“This lake can get very rough.” Those were the words of our guide as we sailed on the Sea of Galilee on our trip to the Holy Land.
No one knew this better than Jesus’ disciples. At least four of them had been fishermen and lived around the Sea of Galilee all their lives. But on the particular night described in our text, the disciples were crossing the sea and Jesus was sleeping in the stern of the boat. As the ship filled with water and was cast to and fro by the winds, these experienced fishermen became afraid. They ran to Jesus saying, “We will drown, Jesus! Don’t you care?” (v. 38).
After stilling the sea, Jesus looked at his disciples and asked, “Why are you afraid? Do you still have no faith” (v. 40)? Then he left them and they asked, “Who is this man that even the wind and the waves obey him?” (v.41). That was the evening they began to grow up spiritually.
In this portion of scripture we find both a miracle and a parable. The lake was quieted and the disciples’ faith grew a bundle that night. Let’s apply this to our lives.
Part of living involves facing the storms of life. Everything might be moving smoothly in our lives. We enjoy good health, financial security, family who bring us joy and satisfaction, friends who enrich our days, a church that gives us comfort, and a nation that offers us many freedoms and opportunities.
But then things change. Sickness hits, we lose our job, a child gets divorced. Suddenly we find we are in the midst of a storm, and we wonder where God is. We are afraid. However, during these hours we learn that, although God doesn’t always calm the storm, He is still walking with us. During these hours we experience what God’s grace is all about. We learn what the Psalmist meant when he says, “I lift my eyes unto the hills. From whence does my help come? My help comes from the Lord” (Psalms 121:1-2).
Peter’s faith grew that night on the wild sea of Galilee. That experience prepared him to preach his famous sermon on Pentecost, when this fearless disciple of Jesus stood before the people, who could well have put him to death, and said, “You, together with the help of wicked men, put him to death by nailing him to the cross, but God raised him from the dead” (Acts 5:30).
Peter’s sermon at Pentecost was also a wild sea, but the fear was gone. He had come a long way in his relationship with Jesus. His experience of being tossed around on a wild sea in a small boat taught him that Jesus was able to deliver on the promises He had made to the disciples.
It has brought me great encouragement in my ministry to watch people grow spiritually as they live with their problems; some of those being big problems.

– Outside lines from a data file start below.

(** [FilterCondition::GeoBoundingBox]: ranges of latitudes and of longitudes, two of
    these when the box goes around the earth. *)
Definition text_token (span : Token) (text : string) : Token := mkToken (tk_span span) (Some text).
Definition evaluate_geo_box (top_right bottom_left : Token * Token) (universe : option bitmap) : Res bitmap :=
  if is_geo_filtering_enabled then
    top ← parse_finite_float top_right.1;
    right ← parse_finite_float top_right.2;
    bottom ← parse_finite_float bottom_left.1;
    left ← parse_finite_float bottom_left.2;
    check_lat top_right.1 top;;
    check_lng top_right.2 right;;
    check_lat bottom_left.1 bottom;;
    check_lng bottom_left.2 left;;
    (if F64.lt top bottom then Err (BoundingBoxTopIsBelowBottom bottom_left.2 top bottom) else Ok tt);;
    let geo_lat_token := text_token top_right.1 "_geo.lat" in
    selected_lat ← evaluate_condition geo_lat_token (Condition.Between bottom_left.1 top_right.1) universe;
    let geo_lng_token := text_token top_right.2 "_geo.lng" in
    selected_lng ←
      (if F64.lt right left then
         let min_lng_token := text_token top_right.2 "-180.0" in
         let max_lng_token := text_token top_right.2 "180.0" in
         left ← evaluate_condition geo_lng_token (Condition.Between bottom_left.2 max_lng_token) universe;
         right ← evaluate_condition geo_lng_token (Condition.Between min_lng_token top_right.2) universe;
         Ok (left ∪ right)
       else evaluate_condition geo_lng_token (Condition.Between bottom_left.2 top_right.2) universe);
    Ok (selected_lat ∩ selected_lng)
  else Err (geo_not_filterable top_right.1).

(** [inner_evaluate]. *)
Fixpoint inner_evaluate (f : FilterCondition.t) (universe : option bitmap) : Res bitmap :=
  if nothing_to_do universe then Ok ∅
  else match f with
  | FilterCondition.Not f =>
      selected ← inner_evaluate f universe;
      Ok (default (documents_ids index) universe ∖ selected)
  | FilterCondition.In fid els =>
      on_field fid (λ field_id rule_index features,
        union_results (λ el, evaluate_operator field_id universe (Condition.Equal el) features rule_index) els)
  | FilterCondition.Condition fid op => evaluate_condition fid op universe
  | FilterCondition.Or subfilters => union_results (λ f, inner_evaluate f universe) subfilters
  | FilterCondition.And [] => Ok ∅
  | FilterCondition.And (first :: rest) =>
      selected ← inner_evaluate first universe;
      (fix and (l : list FilterCondition.t) (acc : bitmap) : Res bitmap :=
         match l with
         | [] => Ok acc
         | f :: l =>
             if bool_decide (acc = ∅) then Ok acc
             else b ← inner_evaluate f (Some acc); and l (acc ∩ b)
         end) rest selected
  | FilterCondition.GeoLowerThan point radius => evaluate_geo_radius point radius
  | FilterCondition.GeoBoundingBox tr bl => evaluate_geo_box tr bl universe
  end.

(** [evaluate]. *)
Definition evaluate (f : FilterCondition.t) : Res bitmap :=
  for_each (λ _ fid,
    if match matching_features (token_value fid) (filterable_attributes_rules index) with
       | Some (_, features) => is_filterable features
       | None => false
       end
    then Ok tt
    else Err (AttributeNotFilterable fid (token_value fid) (filtered_matching_patterns (filterable_attributes_rules index) is_filterable)))
    tt (FilterCondition.fids f MAX_FILTER_DEPTH);;
  inner_evaluate f None.
End index.
End filter.
Lemma range_search_values db fid left right universe docids : grouped db fid →
  find_docids_of_facet_within_bounds db fid left right universe docids =
    Ok (docids ∪ hits left right universe (level0_values db fid)).
Proof.
  intros [[Hv Hf]|(h & F & Ht)].
  - unfold find_docids_of_facet_within_bounds. rewrite Hf, Hv. cbn. by rewrite (right_id_L ∅ (∪)).
  - rewrite (range_search_leaves _ _ _ _ _ _ _ _ Ht). by rewrite (level0_values_tree _ _ _ _ Ht).
Qed.

Lemma elem_of_hits left right universe l d :
  d ∈ hits left right universe l ↔ in_universe universe d ∧ ∃ s b, (s, b) ∈ l ∧ d ∈ b ∧ in_bounds left right s = true.
Proof.
  unfold hits. rewrite elem_of_union_list. setoid_rewrite list_elem_of_fmap. split.
  - intros (X & ([s b] & -> & [Hb Hin]%list_elem_of_filter) & Hd). destruct universe; cbn in *; set_solver.
  - intros (Hu & s & b & Hin & Hd & Hb). exists (useful universe b). split; [|destruct universe; cbn in *; set_solver].
    exists (s, b). split; [done|]. by apply list_elem_of_filter.
Qed.

(** The documents of a value, from the database. *)
Lemma elem_of_db_docids db fid s d : grouped db fid → d ∈ db_docids db fid s ↔ has_value db fid d s.
Proof.
  intros Hg%grouped_sorted. unfold db_docids, db_get, has_value.
  destruct (find (λ e, key_eqb e.1 (mkFacetGroupKey fid 0 s)) db) as [[k v]|] eqn:Hf; cbn.
  - apply find_some in Hf as [Hin%list_elem_of_In Hk%key_eqb_spec]. cbn in Hk. subst k.
    assert (Hv : (s, fv_bitmap v) ∈ level0_values db fid).
    { unfold level0_values. apply list_elem_of_fmap. exists (mkFacetGroupKey fid 0 s, v). split; [done|]. by apply list_elem_of_filter. }
    split; [intros Hd; by exists (fv_bitmap v)|]. intros (b & Hb & Hd).
    assert (b = fv_bitmap v) as <-; [|done]. clear -Hg Hb Hv. induction Hg as [|x l Hs IH Hx]; [set_solver|].
    pose proof (proj1 (Forall_forall _ _) Hx) as Hx'. apply elem_of_cons in Hb as [<-|Hb]; apply elem_of_cons in Hv as [Heq|Hv]; [congruence| | |by apply IH].
    + apply Hx' in Hv. cbn in Hv. by rewrite b_lt_irrefl in Hv.
    + subst x. apply Hx' in Hb. cbn in Hb. by rewrite b_lt_irrefl in Hb.
  - split; [set_solver|]. intros (b & Hb & _). exfalso. unfold level0_values in Hb. apply list_elem_of_fmap in Hb as ([k v] & [= -> ->] & [[Hfid Hlev] Hin]%list_elem_of_filter).
    apply list_elem_of_In in Hin. pose proof (find_none _ _ Hf _ Hin) as Hk. cbn in *.
    assert (key_eqb k (mkFacetGroupKey fid 0 (fk_left_bound k)) = true); [|congruence]. apply key_eqb_spec. destruct k. cbn in *. congruence.
Qed.

(** Between two bounds, in an order. *)
Definition within {T} (before : T → T → bool) (left right : Bound T) (x : T) : bool :=
  match left with Included l => negb (before x l) | Excluded l => before l x | Unbounded => true end &&
  match right with Included r => negb (before r x) | Excluded r => before x r | Unbounded => true end.

Definition bound_ok {T} (valid : T → Prop) (b : Bound T) : Prop :=
  match b with Included x | Excluded x => valid x | Unbounded => True end.

Section explore.
Context `{FilterEnv} {T : Type} (C : BytesCodec T) (lt before : T → T → bool) (valid : T → Prop).
Hypothesis encode_ok : ∀ x, valid x → is_Some (bytes_encode C x).
Hypothesis encode_lt : ∀ x y bx by_, valid x → valid y → bytes_encode C x = Some bx → bytes_encode C y = Some by_ →
  b_lt bx by_ = before x y.

Lemma encode_bound_spec b : bound_ok valid b →
  ∃ e, encode_bound C b = Ok e ∧ match b, e with
    | Included x, Included s | Excluded x, Excluded s => bytes_encode C x = Some s
    | Unbounded, Unbounded => True
    | _, _ => False
    end.
Proof. destruct b as [x|x|]; cbn; intros Hx; [| |by eexists]; destruct (encode_ok x Hx) as [s Hs]; rewrite Hs; by eexists. Qed.
(** A byte of a sequence is not a dot. *)
Lemma not_dot c a b : between a b c = true → 46 < a → Ascii.eqb c SPLIT_SYMBOL = false.
Proof. unfold between. intros Hc Ha. apply Ascii.eqb_neq. intros ->. change (code SPLIT_SYMBOL) with 46 in Hc. lia. Qed.

Lemma dots_ok_skip c s : Ascii.eqb c SPLIT_SYMBOL = false → dots_ok (String.String c s) = dots_ok s.
Proof. intros Hc. cbn. by rewrite Hc. Qed.

Lemma utf8_not_continuation s : is_utf8 s = true → is_continuation s = false.
Proof.
  destruct s as [|c s]; [done|]. unfold is_continuation. intros Hu. apply not_true_is_false. intros Hc.
  apply andb_true_iff in Hc as [H1%N.leb_le H2%N.ltb_lt]. assert (128 ≤ code c < 192) by (unfold code; lia).
  assert (Hno : ∀ a b, b < 128 ∨ 192 ≤ a → between a b c = false) by (intros; unfold between; lia).
  cbn in Hu. rewrite !Hno in Hu by lia. by destruct s as [|? [|? [|? s]]].
Qed.

Lemma utf8_dots_ok s : is_utf8 s = true → dots_ok s = true.
Proof.
  assert (∀ n s, (String.length s < n)%nat → is_utf8 s = true → dots_ok s = true) as H;
    [|intros Hu; apply (H (S (String.length s))); [lia|exact Hu]].
  induction n as [|n IH]; [lia|]. intros [|c s'] Hlen Hu; [done|]. cbn in Hlen.
  pose proof (not_dot c 194 223). pose proof (not_dot c 224 239). pose proof (not_dot c 240 244).
  cbn [is_utf8] in Hu. destruct (between 0 127 c).
  { cbn. rewrite (utf8_not_continuation s' Hu), andb_false_r. apply IH; [lia|done]. }
  destruct s' as [|d s']; [done|]. cbn in Hlen.
  destruct (between 194 223 c).
  { apply andb_true_iff in Hu as [Hd Hu]. rewrite !dots_ok_skip; [apply IH; [lia|done]|by eapply not_dot; [exact Hd|lia]|auto with lia]. }
  destruct s' as [|e s']; [done|]. cbn in Hlen.
  destruct (between 224 239 c).
  { apply andb_true_iff in Hu as [[Hd He]%andb_true_iff Hu]. rewrite !dots_ok_skip;
      [apply IH; [lia|done]|by eapply not_dot; [exact He|lia]|eapply not_dot; [exact Hd|by case_match]|auto with lia]. }
  destruct s' as [|f s']; [done|]. cbn in Hlen. rewrite !andb_true_iff in Hu. destruct Hu as [[[[Hc Hd] He] Hf] Hu].
  rewrite !dots_ok_skip; [apply IH; [lia|done]|by eapply not_dot; [exact Hf|lia]|by eapply not_dot; [exact He|lia]|eapply not_dot; [exact Hd|by case_match]|auto with lia].
Qed.

Definition selectors_ok (selectors : gset string) : Prop := ∀ s, s ∈ selectors → dots_ok s = true.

As I preach this sermon, I can name seven people in their 40s and 50s who, within the last few months, have learned they have cancers that could well be terminal. When I asked one of them last Sunday how she was handling the news, she squeezed my cheeks and said, “I’m hanging in there. I’m taking my treatments and they are making me sick, but I leave it in the hands of the Lord. I really want to live, but if He has other plans, so be it. ÔAll things work together for good to them who love the Lord.’ And believe me, I love Him.”
An older woman told a group of us, “I have buried a husband and a child. Another of my children has served time in prison. But God has been my comfort.”
And I sometimes complain!
The storms of life come into every life. They can either destroy us or make us strong people of God. Christ alone can empower us to face the storms as we encounter them. He is in the boat.